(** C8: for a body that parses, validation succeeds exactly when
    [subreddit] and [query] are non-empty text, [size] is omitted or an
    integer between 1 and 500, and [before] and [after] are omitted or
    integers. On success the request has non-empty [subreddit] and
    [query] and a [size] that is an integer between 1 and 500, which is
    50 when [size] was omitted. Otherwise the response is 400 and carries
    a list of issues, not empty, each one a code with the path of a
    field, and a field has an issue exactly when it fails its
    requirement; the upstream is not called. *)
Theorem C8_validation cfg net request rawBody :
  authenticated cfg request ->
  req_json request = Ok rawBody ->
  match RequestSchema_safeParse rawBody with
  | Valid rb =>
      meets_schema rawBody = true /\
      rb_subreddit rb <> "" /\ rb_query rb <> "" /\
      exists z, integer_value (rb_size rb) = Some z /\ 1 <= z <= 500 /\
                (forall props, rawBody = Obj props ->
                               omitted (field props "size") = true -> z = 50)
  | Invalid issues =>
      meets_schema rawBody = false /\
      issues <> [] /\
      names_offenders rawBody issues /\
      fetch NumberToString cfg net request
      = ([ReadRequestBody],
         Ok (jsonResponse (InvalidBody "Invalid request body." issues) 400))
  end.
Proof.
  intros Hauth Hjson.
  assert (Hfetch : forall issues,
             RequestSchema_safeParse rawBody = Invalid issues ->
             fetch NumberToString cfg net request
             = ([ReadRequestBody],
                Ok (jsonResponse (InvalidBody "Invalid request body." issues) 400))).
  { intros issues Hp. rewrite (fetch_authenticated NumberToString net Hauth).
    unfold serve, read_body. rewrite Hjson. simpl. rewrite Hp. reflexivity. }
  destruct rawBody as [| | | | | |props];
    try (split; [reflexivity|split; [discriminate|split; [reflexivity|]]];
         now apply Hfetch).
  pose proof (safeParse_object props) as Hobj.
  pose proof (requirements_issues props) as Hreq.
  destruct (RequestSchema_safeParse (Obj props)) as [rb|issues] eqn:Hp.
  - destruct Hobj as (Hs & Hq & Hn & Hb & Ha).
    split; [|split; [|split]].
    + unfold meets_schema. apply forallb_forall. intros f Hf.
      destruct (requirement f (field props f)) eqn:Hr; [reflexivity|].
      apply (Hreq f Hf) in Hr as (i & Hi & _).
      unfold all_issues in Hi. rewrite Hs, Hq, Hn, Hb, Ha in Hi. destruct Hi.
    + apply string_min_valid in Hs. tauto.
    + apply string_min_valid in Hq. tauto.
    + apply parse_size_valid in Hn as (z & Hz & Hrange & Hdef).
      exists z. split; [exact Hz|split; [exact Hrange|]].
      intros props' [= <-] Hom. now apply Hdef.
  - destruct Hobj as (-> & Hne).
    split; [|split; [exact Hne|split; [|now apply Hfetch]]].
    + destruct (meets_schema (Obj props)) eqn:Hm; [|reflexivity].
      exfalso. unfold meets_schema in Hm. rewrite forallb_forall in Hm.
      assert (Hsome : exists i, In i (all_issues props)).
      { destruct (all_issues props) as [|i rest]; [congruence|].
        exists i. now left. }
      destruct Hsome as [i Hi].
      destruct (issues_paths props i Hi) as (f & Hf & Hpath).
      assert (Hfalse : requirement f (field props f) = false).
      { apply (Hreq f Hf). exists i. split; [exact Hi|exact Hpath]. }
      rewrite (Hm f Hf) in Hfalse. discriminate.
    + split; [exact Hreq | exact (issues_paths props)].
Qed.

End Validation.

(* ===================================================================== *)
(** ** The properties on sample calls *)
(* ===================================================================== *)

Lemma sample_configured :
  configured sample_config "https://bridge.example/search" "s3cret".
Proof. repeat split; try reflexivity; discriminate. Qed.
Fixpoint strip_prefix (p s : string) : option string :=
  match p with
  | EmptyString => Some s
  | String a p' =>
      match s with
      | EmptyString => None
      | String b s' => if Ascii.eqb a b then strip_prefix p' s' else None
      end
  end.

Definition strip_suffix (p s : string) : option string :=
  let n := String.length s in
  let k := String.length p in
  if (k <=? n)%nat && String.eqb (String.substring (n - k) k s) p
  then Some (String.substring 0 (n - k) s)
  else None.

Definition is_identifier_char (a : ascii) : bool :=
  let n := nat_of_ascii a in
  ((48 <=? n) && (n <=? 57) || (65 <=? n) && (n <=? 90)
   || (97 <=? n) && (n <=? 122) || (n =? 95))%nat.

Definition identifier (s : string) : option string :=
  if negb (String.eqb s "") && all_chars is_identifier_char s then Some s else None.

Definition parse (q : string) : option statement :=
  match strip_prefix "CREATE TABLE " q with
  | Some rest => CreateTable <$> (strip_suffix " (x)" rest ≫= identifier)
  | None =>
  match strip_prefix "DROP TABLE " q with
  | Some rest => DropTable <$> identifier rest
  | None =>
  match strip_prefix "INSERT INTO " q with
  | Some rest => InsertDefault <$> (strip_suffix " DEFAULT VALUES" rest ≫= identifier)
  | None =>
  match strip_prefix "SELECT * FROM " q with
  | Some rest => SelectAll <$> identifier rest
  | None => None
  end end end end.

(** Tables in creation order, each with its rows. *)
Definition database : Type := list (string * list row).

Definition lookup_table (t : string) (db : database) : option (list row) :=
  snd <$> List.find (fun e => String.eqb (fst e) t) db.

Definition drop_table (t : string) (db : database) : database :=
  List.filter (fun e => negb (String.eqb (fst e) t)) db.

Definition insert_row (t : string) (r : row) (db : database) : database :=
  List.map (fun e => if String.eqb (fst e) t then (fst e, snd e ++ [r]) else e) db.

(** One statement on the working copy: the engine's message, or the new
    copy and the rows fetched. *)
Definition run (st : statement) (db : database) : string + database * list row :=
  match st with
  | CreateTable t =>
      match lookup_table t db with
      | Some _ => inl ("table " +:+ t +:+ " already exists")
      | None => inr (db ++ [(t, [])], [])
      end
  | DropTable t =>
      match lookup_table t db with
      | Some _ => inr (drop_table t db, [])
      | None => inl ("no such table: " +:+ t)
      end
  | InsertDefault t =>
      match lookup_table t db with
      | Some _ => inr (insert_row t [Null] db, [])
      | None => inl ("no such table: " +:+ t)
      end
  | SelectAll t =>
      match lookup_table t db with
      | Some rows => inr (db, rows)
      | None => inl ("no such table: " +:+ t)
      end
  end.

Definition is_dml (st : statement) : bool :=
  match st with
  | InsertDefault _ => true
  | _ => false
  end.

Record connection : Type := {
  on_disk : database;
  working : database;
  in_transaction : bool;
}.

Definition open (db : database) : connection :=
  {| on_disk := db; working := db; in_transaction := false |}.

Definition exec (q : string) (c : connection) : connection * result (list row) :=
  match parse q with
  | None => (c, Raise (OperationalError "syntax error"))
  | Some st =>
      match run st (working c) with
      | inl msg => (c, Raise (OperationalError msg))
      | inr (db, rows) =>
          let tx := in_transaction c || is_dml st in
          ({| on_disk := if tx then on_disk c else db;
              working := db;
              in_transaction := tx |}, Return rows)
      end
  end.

__Work order__:
Go through the records and show every line with the string "true" in it.

__Result for this exercise__:
      meets_schema rawBody = true /\
                               omitted (field props "size") = true -> z = 50)
  | InsertDefault _ => true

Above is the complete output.